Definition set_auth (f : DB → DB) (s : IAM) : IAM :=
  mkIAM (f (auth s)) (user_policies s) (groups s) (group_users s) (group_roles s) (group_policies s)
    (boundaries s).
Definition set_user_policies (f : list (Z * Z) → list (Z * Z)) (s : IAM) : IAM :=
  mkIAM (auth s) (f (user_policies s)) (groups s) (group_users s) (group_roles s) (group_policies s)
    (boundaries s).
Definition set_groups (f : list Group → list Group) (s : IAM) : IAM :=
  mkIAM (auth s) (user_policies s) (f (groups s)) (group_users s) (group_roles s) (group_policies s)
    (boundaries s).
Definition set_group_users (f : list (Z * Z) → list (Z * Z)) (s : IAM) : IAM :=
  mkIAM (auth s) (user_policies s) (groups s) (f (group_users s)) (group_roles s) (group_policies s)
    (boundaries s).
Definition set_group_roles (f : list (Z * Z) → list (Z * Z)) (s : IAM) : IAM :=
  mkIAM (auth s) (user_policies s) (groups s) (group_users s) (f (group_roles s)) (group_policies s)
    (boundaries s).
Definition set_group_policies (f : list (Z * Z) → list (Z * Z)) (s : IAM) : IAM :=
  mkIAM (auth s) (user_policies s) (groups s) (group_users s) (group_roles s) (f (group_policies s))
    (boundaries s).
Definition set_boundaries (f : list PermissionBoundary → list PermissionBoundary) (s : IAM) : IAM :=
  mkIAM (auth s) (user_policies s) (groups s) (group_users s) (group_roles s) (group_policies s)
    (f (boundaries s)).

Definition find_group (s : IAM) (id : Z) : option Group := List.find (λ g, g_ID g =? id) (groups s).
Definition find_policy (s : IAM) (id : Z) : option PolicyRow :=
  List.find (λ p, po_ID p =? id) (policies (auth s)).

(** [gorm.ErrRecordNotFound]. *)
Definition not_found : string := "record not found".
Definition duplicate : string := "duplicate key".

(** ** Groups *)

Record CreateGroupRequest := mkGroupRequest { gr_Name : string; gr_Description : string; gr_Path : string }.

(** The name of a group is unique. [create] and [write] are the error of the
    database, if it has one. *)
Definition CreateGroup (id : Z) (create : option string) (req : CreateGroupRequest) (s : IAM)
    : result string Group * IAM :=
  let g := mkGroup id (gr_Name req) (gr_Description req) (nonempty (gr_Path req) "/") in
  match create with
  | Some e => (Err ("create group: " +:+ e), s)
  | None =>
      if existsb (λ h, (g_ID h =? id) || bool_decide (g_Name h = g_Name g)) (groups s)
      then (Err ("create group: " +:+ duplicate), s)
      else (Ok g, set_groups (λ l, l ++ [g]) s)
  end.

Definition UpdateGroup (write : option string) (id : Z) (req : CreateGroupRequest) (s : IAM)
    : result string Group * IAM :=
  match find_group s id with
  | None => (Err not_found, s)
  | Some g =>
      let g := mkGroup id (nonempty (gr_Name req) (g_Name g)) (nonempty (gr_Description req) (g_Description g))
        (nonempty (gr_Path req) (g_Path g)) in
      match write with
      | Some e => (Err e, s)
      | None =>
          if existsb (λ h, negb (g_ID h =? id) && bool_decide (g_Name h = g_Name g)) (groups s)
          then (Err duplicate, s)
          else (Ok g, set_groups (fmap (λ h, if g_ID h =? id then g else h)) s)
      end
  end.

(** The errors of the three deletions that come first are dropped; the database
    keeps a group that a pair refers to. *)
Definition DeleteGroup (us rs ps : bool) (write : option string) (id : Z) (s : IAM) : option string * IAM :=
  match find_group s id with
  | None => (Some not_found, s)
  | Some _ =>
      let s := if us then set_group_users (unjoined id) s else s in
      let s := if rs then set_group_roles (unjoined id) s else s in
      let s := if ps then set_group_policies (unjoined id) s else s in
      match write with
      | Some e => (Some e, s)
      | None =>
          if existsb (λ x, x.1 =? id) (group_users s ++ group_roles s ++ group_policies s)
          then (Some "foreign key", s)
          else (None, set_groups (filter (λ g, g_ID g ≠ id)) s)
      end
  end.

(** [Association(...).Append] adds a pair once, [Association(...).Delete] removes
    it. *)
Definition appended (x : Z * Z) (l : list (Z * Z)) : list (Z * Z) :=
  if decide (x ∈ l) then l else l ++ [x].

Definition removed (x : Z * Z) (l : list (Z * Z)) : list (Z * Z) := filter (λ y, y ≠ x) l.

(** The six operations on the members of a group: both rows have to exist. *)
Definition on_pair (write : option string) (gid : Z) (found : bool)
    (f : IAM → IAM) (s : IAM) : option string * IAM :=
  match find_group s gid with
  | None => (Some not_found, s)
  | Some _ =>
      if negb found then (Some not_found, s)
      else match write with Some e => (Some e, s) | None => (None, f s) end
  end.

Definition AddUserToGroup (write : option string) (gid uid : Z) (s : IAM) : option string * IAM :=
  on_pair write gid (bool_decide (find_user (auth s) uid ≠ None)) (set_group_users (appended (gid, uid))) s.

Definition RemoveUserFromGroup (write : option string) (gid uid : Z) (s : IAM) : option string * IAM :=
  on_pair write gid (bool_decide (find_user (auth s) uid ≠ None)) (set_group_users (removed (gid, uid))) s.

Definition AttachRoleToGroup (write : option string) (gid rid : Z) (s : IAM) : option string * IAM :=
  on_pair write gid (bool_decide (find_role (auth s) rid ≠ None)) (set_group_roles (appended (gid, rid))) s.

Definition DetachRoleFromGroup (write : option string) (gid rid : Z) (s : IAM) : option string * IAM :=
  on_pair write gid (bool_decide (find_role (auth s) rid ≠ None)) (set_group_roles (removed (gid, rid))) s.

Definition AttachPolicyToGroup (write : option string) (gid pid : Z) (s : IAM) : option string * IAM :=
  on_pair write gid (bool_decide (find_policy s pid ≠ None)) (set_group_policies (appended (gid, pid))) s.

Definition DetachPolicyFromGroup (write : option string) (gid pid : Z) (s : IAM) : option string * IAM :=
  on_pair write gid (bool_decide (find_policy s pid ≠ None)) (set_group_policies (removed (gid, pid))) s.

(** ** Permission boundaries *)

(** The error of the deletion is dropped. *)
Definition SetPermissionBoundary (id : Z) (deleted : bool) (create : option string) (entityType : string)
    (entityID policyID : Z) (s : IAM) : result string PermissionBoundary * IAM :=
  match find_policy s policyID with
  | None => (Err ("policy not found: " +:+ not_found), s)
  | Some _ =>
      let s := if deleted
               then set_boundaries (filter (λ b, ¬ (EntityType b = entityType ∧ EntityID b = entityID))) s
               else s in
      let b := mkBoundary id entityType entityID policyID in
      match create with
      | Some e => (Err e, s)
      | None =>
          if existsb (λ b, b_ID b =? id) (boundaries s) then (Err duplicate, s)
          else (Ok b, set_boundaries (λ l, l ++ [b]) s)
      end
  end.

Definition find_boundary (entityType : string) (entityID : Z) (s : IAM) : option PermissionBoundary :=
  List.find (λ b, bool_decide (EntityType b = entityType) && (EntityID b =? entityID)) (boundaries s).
▬▬▬▬▬▬▬▬▬▬
* [Requirement]: Without changing a single character, repeat each record.

* [Exercise response]:
Definition set_auth (f : DB → DB) (s : IAM) : IAM :=
  mkIAM (f (auth s)) (user_policies s) (groups s) (group_users s) (group_roles s) (group_policies s)
    (boundaries s).
Definition set_user_policies (f : list (Z * Z) → list (Z * Z)) (s : IAM) : IAM :=
  mkIAM (auth s) (f (user_policies s)) (groups s) (group_users s) (group_roles s) (group_policies s)
    (boundaries s).
Definition set_groups (f : list Group → list Group) (s : IAM) : IAM :=
  mkIAM (auth s) (user_policies s) (f (groups s)) (group_users s) (group_roles s) (group_policies s)
    (boundaries s).
Definition set_group_users (f : list (Z * Z) → list (Z * Z)) (s : IAM) : IAM :=
  mkIAM (auth s) (user_policies s) (groups s) (f (group_users s)) (group_roles s) (group_policies s)
    (boundaries s).
Definition set_group_roles (f : list (Z * Z) → list (Z * Z)) (s : IAM) : IAM :=
  mkIAM (auth s) (user_policies s) (groups s) (group_users s) (f (group_roles s)) (group_policies s)
    (boundaries s).
Definition set_group_policies (f : list (Z * Z) → list (Z * Z)) (s : IAM) : IAM :=
  mkIAM (auth s) (user_policies s) (groups s) (group_users s) (group_roles s) (f (group_policies s))
    (boundaries s).
Definition set_boundaries (f : list PermissionBoundary → list PermissionBoundary) (s : IAM) : IAM :=
  mkIAM (auth s) (user_policies s) (groups s) (group_users s) (group_roles s) (group_policies s)
    (f (boundaries s)).

Definition find_group (s : IAM) (id : Z) : option Group := List.find (λ g, g_ID g =? id) (groups s).
Definition find_policy (s : IAM) (id : Z) : option PolicyRow :=
  List.find (λ p, po_ID p =? id) (policies (auth s)).

(** [gorm.ErrRecordNotFound]. *)
Definition not_found : string := "record not found".
Definition duplicate : string := "duplicate key".

(** ** Groups *)

Record CreateGroupRequest := mkGroupRequest { gr_Name : string; gr_Description : string; gr_Path : string }.

(** The name of a group is unique. [create] and [write] are the error of the
    database, if it has one. *)
Definition CreateGroup (id : Z) (create : option string) (req : CreateGroupRequest) (s : IAM)
    : result string Group * IAM :=
  let g := mkGroup id (gr_Name req) (gr_Description req) (nonempty (gr_Path req) "/") in
  match create with
  | Some e => (Err ("create group: " +:+ e), s)
  | None =>
      if existsb (λ h, (g_ID h =? id) || bool_decide (g_Name h = g_Name g)) (groups s)
      then (Err ("create group: " +:+ duplicate), s)
      else (Ok g, set_groups (λ l, l ++ [g]) s)
  end.

Definition UpdateGroup (write : option string) (id : Z) (req : CreateGroupRequest) (s : IAM)
    : result string Group * IAM :=
  match find_group s id with
  | None => (Err not_found, s)
  | Some g =>
      let g := mkGroup id (nonempty (gr_Name req) (g_Name g)) (nonempty (gr_Description req) (g_Description g))
        (nonempty (gr_Path req) (g_Path g)) in
      match write with
      | Some e => (Err e, s)
      | None =>
          if existsb (λ h, negb (g_ID h =? id) && bool_decide (g_Name h = g_Name g)) (groups s)
          then (Err duplicate, s)
          else (Ok g, set_groups (fmap (λ h, if g_ID h =? id then g else h)) s)
      end
  end.

(** The errors of the three deletions that come first are dropped; the database
    keeps a group that a pair refers to. *)
Definition DeleteGroup (us rs ps : bool) (write : option string) (id : Z) (s : IAM) : option string * IAM :=
  match find_group s id with
  | None => (Some not_found, s)
  | Some _ =>
      let s := if us then set_group_users (unjoined id) s else s in
      let s := if rs then set_group_roles (unjoined id) s else s in
      let s := if ps then set_group_policies (unjoined id) s else s in
      match write with
      | Some e => (Some e, s)
      | None =>
          if existsb (λ x, x.1 =? id) (group_users s ++ group_roles s ++ group_policies s)
          then (Some "foreign key", s)
          else (None, set_groups (filter (λ g, g_ID g ≠ id)) s)
      end
  end.

(** [Association(...).Append] adds a pair once, [Association(...).Delete] removes
    it. *)
Definition appended (x : Z * Z) (l : list (Z * Z)) : list (Z * Z) :=
  if decide (x ∈ l) then l else l ++ [x].

Definition removed (x : Z * Z) (l : list (Z * Z)) : list (Z * Z) := filter (λ y, y ≠ x) l.

(** The six operations on the members of a group: both rows have to exist. *)
Definition on_pair (write : option string) (gid : Z) (found : bool)
    (f : IAM → IAM) (s : IAM) : option string * IAM :=
  match find_group s gid with
  | None => (Some not_found, s)
  | Some _ =>
      if negb found then (Some not_found, s)
      else match write with Some e => (Some e, s) | None => (None, f s) end
  end.

Definition AddUserToGroup (write : option string) (gid uid : Z) (s : IAM) : option string * IAM :=
  on_pair write gid (bool_decide (find_user (auth s) uid ≠ None)) (set_group_users (appended (gid, uid))) s.

Definition RemoveUserFromGroup (write : option string) (gid uid : Z) (s : IAM) : option string * IAM :=
  on_pair write gid (bool_decide (find_user (auth s) uid ≠ None)) (set_group_users (removed (gid, uid))) s.

Definition AttachRoleToGroup (write : option string) (gid rid : Z) (s : IAM) : option string * IAM :=
  on_pair write gid (bool_decide (find_role (auth s) rid ≠ None)) (set_group_roles (appended (gid, rid))) s.

Definition DetachRoleFromGroup (write : option string) (gid rid : Z) (s : IAM) : option string * IAM :=
  on_pair write gid (bool_decide (find_role (auth s) rid ≠ None)) (set_group_roles (removed (gid, rid))) s.

Definition AttachPolicyToGroup (write : option string) (gid pid : Z) (s : IAM) : option string * IAM :=
  on_pair write gid (bool_decide (find_policy s pid ≠ None)) (set_group_policies (appended (gid, pid))) s.

Definition DetachPolicyFromGroup (write : option string) (gid pid : Z) (s : IAM) : option string * IAM :=
  on_pair write gid (bool_decide (find_policy s pid ≠ None)) (set_group_policies (removed (gid, pid))) s.

(** ** Permission boundaries *)

(** The error of the deletion is dropped. *)
Definition SetPermissionBoundary (id : Z) (deleted : bool) (create : option string) (entityType : string)
    (entityID policyID : Z) (s : IAM) : result string PermissionBoundary * IAM :=
  match find_policy s policyID with
  | None => (Err ("policy not found: " +:+ not_found), s)
  | Some _ =>
      let s := if deleted
               then set_boundaries (filter (λ b, ¬ (EntityType b = entityType ∧ EntityID b = entityID))) s
               else s in
      let b := mkBoundary id entityType entityID policyID in
      match create with
      | Some e => (Err e, s)
      | None =>
          if existsb (λ b, b_ID b =? id) (boundaries s) then (Err duplicate, s)
          else (Ok b, set_boundaries (λ l, l ++ [b]) s)
      end
  end.

Definition find_boundary (entityType : string) (entityID : Z) (s : IAM) : option PermissionBoundary :=
  List.find (λ b, bool_decide (EntityType b = entityType) && (EntityID b =? entityID)) (boundaries s).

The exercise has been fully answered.